Exercise description: Please look for the string "LRef" below and report every line in which it occurs.

Records contained in a dataset:
◆ ◆ ◆

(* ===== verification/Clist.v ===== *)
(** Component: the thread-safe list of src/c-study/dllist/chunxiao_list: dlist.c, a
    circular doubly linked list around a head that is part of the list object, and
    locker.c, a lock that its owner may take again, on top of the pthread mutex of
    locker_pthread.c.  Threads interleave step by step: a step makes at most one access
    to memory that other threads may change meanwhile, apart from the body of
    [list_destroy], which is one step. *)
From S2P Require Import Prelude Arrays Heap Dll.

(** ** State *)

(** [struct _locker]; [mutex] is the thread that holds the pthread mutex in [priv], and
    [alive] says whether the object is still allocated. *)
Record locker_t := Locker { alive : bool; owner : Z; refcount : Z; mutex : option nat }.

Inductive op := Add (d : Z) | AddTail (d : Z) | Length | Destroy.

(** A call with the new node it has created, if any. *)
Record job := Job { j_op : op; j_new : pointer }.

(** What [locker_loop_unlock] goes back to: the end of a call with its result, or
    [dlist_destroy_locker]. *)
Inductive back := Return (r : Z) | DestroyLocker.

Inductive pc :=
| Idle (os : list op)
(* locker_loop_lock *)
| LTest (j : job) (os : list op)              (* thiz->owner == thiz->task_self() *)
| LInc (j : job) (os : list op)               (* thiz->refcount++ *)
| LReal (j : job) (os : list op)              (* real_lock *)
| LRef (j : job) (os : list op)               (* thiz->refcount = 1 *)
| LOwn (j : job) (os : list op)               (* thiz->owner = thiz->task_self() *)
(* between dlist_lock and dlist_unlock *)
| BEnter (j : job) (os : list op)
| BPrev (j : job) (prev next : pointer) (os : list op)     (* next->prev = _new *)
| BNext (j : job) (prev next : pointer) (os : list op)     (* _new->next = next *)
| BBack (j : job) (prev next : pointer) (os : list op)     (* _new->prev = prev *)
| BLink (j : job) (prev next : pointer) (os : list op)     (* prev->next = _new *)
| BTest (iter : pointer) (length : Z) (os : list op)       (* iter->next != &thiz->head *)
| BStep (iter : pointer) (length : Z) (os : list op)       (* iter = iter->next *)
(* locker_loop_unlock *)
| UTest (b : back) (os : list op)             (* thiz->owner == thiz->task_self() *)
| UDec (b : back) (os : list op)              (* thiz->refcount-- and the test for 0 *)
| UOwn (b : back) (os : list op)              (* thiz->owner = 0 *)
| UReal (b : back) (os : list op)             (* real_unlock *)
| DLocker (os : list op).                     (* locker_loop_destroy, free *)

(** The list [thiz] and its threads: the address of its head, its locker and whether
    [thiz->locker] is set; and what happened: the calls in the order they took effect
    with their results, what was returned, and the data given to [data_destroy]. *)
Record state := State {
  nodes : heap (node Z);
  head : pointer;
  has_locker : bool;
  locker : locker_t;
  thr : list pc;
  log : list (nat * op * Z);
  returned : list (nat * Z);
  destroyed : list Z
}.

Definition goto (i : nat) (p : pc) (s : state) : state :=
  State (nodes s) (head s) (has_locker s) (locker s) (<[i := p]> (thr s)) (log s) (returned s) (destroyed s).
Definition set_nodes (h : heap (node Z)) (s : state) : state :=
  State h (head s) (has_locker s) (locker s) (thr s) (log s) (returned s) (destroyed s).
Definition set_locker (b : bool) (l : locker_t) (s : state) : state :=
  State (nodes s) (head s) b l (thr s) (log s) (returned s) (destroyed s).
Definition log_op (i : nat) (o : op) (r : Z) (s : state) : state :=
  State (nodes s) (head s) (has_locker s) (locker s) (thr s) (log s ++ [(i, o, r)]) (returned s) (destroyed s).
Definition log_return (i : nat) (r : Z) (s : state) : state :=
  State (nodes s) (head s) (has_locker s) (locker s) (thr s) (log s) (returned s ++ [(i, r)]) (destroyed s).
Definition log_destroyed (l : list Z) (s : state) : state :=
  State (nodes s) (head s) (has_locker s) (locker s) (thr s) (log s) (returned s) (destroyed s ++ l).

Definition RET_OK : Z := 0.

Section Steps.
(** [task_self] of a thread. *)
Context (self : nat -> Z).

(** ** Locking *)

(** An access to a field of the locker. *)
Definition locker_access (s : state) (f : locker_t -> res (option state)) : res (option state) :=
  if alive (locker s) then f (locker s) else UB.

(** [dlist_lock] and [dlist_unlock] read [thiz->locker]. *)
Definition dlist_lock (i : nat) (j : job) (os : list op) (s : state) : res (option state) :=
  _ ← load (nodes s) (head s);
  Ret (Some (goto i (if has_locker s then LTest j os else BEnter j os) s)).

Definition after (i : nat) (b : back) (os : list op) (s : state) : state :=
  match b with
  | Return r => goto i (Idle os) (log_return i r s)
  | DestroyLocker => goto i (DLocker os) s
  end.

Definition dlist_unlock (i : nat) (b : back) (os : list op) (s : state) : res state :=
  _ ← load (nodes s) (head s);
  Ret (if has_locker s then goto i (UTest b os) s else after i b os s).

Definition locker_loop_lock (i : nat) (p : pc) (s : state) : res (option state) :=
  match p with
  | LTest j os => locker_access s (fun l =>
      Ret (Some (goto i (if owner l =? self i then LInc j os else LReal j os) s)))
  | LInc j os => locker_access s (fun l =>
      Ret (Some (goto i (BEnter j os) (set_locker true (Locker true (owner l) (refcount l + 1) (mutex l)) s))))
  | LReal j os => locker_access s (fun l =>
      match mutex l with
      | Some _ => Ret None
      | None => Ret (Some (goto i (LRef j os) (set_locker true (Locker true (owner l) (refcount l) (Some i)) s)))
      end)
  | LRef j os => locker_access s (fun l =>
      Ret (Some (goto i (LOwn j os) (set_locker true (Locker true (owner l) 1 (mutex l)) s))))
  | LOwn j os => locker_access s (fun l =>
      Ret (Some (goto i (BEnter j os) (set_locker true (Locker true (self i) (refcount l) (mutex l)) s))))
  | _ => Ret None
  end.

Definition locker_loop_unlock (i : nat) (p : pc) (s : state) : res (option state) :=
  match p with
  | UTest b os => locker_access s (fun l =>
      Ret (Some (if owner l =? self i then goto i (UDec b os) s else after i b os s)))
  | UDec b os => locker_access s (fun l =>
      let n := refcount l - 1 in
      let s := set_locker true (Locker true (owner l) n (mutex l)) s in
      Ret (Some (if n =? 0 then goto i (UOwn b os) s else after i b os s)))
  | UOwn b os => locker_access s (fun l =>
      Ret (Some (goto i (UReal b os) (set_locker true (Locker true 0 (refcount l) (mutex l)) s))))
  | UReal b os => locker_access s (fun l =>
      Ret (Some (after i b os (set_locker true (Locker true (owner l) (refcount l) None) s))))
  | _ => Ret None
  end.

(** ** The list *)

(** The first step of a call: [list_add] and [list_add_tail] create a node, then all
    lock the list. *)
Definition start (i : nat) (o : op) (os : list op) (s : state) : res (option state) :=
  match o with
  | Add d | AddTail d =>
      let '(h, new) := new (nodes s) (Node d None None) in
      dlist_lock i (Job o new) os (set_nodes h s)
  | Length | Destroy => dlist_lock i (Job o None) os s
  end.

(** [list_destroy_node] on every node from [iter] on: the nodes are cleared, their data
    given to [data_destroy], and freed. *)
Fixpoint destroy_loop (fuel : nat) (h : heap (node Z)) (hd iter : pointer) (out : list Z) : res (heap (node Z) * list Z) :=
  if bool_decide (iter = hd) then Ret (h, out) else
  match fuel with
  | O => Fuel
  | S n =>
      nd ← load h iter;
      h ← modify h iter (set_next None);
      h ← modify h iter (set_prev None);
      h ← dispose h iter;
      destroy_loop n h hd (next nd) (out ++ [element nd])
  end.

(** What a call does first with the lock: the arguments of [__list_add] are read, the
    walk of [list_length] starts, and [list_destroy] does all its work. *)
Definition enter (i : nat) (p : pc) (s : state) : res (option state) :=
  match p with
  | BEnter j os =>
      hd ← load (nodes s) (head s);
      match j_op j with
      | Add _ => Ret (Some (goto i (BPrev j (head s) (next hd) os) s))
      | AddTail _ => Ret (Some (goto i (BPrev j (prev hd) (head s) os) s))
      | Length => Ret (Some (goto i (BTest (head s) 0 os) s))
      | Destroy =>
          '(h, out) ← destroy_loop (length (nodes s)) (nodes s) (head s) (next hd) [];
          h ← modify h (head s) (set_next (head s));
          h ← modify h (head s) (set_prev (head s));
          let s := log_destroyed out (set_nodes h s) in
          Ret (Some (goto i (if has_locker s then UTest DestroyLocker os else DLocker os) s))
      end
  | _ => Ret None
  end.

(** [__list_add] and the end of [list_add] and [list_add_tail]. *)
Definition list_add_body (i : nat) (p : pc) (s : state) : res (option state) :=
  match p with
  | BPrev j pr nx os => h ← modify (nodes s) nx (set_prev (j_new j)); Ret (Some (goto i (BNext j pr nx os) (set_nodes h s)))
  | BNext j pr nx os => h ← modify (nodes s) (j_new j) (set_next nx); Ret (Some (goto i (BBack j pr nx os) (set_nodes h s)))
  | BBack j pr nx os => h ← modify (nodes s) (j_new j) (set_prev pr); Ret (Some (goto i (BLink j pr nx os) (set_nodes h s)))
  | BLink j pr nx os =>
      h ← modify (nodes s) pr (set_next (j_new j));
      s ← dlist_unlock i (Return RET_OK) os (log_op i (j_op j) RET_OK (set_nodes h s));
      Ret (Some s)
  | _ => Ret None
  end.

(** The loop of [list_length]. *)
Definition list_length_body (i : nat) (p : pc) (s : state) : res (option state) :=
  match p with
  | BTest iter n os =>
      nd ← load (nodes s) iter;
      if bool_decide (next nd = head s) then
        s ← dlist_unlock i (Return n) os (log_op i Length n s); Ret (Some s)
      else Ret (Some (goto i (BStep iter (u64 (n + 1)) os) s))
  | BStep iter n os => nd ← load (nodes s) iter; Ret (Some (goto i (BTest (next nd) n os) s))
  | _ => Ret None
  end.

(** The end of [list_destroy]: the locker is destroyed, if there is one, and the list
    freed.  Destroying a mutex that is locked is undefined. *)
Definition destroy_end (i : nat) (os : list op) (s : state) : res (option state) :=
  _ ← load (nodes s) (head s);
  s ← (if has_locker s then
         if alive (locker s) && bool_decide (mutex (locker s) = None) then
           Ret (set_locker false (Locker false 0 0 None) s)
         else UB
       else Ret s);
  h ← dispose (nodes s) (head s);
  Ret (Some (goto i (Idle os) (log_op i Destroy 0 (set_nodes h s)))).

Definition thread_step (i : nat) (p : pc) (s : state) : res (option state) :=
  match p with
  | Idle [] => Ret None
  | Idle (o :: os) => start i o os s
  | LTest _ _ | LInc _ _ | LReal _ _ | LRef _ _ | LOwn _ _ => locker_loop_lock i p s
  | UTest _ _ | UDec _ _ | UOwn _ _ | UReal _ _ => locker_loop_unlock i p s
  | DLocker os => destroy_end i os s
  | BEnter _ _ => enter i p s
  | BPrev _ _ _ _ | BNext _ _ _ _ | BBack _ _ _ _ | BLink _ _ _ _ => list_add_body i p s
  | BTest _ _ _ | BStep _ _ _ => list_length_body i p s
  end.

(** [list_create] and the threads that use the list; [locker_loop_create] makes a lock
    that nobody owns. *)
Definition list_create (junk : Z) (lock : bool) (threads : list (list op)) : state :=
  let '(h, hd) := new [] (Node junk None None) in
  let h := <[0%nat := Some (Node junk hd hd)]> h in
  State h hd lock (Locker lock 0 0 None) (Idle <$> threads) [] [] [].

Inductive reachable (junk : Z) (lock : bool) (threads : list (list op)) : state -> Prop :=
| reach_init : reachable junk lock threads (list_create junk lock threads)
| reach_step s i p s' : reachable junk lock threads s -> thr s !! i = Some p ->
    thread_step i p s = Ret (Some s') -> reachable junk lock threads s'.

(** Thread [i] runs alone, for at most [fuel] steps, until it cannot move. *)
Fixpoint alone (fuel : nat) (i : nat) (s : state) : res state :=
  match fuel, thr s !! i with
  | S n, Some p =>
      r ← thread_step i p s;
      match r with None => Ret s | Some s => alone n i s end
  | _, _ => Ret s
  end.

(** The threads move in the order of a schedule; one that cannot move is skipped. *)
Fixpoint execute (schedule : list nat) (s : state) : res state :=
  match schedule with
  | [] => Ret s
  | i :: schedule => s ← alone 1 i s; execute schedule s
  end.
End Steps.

◆ ◆ ◆

Result for this exercise:
| LRef (j : job) (os : list op)               (* thiz->refcount = 1 *)
      | None => Ret (Some (goto i (LRef j os) (set_locker true (Locker true (owner l) (refcount l) (Some i)) s)))
  | LRef j os => locker_access s (fun l =>
  | LTest _ _ | LInc _ _ | LReal _ _ | LRef _ _ | LOwn _ _ => locker_loop_lock i p s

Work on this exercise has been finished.